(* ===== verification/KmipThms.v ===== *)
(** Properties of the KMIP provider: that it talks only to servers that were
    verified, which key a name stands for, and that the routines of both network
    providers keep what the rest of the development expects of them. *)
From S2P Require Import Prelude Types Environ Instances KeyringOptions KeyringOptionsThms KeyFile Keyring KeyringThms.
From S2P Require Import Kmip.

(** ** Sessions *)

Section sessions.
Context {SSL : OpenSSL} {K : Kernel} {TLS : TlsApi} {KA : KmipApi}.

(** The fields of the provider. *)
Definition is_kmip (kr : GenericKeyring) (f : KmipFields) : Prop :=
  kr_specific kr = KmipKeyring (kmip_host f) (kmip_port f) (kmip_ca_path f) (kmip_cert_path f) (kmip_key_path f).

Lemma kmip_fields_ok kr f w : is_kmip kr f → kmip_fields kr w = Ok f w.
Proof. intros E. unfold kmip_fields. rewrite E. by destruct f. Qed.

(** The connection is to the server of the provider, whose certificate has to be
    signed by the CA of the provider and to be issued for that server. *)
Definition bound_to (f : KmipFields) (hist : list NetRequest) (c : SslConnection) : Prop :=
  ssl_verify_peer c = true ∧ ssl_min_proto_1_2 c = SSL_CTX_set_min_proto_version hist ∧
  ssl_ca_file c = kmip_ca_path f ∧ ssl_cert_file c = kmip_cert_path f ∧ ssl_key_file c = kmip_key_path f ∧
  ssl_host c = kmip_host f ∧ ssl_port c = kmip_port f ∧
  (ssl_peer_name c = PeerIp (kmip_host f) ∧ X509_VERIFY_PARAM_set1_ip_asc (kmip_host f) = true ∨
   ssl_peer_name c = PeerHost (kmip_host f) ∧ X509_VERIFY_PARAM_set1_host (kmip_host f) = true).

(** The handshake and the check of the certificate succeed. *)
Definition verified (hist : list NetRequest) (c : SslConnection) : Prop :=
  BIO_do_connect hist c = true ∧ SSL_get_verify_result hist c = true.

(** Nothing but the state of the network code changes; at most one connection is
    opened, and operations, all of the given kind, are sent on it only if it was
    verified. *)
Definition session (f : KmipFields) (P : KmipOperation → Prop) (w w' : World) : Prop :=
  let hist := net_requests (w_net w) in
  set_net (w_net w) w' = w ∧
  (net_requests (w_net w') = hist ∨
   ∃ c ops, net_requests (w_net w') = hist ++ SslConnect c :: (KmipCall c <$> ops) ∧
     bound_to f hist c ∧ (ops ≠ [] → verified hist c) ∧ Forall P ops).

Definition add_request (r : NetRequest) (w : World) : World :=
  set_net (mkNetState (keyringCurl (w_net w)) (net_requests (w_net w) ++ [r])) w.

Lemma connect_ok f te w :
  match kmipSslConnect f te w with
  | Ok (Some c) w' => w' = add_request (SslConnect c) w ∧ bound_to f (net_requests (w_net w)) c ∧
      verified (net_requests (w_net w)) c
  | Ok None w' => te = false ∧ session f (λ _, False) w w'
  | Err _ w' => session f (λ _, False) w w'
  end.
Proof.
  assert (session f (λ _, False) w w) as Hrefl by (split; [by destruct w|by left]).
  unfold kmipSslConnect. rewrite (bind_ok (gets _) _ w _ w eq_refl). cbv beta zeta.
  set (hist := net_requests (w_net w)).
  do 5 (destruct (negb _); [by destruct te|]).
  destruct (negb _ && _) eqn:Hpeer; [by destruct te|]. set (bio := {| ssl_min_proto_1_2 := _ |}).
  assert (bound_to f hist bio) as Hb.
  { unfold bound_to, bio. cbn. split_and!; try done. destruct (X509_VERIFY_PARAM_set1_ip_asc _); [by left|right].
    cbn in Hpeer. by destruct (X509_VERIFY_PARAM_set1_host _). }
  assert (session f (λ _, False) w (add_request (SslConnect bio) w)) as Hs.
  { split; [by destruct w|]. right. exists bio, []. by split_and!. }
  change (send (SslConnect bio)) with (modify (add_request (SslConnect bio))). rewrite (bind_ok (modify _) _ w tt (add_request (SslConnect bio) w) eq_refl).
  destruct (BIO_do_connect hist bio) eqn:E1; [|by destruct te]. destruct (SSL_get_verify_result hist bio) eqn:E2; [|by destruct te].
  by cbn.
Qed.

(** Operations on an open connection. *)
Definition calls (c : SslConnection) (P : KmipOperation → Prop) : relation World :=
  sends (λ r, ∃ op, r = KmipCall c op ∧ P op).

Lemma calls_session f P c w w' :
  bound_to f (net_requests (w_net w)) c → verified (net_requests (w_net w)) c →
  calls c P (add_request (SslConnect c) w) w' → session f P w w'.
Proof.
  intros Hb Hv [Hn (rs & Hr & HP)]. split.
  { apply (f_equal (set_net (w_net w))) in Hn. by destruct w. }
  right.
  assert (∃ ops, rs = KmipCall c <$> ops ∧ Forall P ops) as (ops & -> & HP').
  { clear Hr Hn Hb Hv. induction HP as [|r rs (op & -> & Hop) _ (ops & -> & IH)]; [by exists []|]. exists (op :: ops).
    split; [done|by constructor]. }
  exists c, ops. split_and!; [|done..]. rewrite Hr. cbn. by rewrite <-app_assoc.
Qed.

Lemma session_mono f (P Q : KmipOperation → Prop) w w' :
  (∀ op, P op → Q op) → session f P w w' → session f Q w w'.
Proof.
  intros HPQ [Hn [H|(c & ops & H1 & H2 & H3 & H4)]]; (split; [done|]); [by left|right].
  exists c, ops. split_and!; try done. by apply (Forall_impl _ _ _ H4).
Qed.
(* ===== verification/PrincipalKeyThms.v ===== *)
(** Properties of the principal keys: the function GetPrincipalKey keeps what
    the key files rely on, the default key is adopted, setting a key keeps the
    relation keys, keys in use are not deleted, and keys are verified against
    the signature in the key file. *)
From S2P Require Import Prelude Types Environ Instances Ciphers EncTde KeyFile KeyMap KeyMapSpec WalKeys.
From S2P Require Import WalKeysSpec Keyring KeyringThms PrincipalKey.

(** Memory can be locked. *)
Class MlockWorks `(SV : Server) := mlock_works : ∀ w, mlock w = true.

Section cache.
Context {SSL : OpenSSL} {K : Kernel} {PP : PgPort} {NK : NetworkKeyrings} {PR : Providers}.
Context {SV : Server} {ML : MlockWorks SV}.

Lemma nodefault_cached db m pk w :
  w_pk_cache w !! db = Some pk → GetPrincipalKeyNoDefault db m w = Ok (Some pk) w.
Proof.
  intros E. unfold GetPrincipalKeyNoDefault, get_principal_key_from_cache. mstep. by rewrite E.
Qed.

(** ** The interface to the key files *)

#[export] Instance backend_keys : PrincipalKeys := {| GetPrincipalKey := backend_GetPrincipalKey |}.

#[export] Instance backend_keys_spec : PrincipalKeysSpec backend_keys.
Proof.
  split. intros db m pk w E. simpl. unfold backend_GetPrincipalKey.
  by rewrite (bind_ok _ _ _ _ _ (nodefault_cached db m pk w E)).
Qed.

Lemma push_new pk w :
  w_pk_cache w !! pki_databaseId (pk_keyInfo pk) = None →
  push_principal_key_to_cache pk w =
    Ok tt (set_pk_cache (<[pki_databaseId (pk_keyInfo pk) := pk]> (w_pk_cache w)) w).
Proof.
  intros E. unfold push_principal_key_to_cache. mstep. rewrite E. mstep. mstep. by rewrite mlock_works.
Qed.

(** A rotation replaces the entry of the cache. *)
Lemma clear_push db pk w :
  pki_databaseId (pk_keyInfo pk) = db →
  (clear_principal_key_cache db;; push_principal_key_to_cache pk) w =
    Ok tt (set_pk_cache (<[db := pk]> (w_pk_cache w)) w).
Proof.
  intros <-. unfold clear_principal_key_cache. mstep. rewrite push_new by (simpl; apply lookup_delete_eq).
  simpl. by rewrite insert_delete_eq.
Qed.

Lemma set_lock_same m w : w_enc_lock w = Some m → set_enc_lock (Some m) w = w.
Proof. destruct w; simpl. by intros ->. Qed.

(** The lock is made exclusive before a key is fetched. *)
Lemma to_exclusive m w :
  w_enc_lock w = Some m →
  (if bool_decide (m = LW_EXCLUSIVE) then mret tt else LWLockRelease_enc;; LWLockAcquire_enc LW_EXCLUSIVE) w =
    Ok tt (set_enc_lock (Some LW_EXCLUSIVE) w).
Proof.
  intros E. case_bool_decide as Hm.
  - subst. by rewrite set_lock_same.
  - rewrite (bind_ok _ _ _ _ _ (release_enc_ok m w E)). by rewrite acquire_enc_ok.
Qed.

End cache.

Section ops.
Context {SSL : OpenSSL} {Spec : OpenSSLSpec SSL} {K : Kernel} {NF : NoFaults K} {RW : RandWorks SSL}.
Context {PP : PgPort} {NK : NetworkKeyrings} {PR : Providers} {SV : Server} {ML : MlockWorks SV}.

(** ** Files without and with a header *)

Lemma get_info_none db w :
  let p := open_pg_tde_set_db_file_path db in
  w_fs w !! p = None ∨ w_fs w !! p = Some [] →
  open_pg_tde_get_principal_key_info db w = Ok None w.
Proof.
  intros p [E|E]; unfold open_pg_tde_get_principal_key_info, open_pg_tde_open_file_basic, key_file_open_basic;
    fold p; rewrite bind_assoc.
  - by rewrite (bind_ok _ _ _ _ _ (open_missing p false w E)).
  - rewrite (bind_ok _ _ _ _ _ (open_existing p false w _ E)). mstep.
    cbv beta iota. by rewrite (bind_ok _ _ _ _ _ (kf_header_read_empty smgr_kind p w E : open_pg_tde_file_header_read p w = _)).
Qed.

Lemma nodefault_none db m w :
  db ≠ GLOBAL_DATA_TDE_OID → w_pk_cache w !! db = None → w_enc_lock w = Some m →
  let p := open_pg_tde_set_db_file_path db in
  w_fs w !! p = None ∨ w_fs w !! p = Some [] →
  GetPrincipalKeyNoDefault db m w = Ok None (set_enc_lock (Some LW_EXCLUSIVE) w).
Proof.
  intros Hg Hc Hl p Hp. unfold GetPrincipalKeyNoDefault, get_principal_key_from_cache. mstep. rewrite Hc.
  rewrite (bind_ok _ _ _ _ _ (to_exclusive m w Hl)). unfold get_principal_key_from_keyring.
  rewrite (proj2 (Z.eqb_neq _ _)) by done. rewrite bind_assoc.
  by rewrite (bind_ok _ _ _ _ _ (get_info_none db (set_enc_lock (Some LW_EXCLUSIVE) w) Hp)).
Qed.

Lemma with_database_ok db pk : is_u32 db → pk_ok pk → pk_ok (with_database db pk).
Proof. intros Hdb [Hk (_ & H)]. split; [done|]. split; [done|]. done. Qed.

****************************************

Exercise prompt:
Above this instruction are the records; retype exactly the lines from the one containing "intros HPQ [Hn" up to and including the one containing "the signature in the key file. *)".

Solution for this exercise:
  intros HPQ [Hn [H|(c & ops & H1 & H2 & H3 & H4)]]; (split; [done|]); [by left|right].
  exists c, ops. split_and!; try done. by apply (Forall_impl _ _ _ H4).
Qed.
(* ===== verification/PrincipalKeyThms.v ===== *)
(** Properties of the principal keys: the function GetPrincipalKey keeps what
    the key files rely on, the default key is adopted, setting a key keeps the
    relation keys, keys in use are not deleted, and keys are verified against
    the signature in the key file. *)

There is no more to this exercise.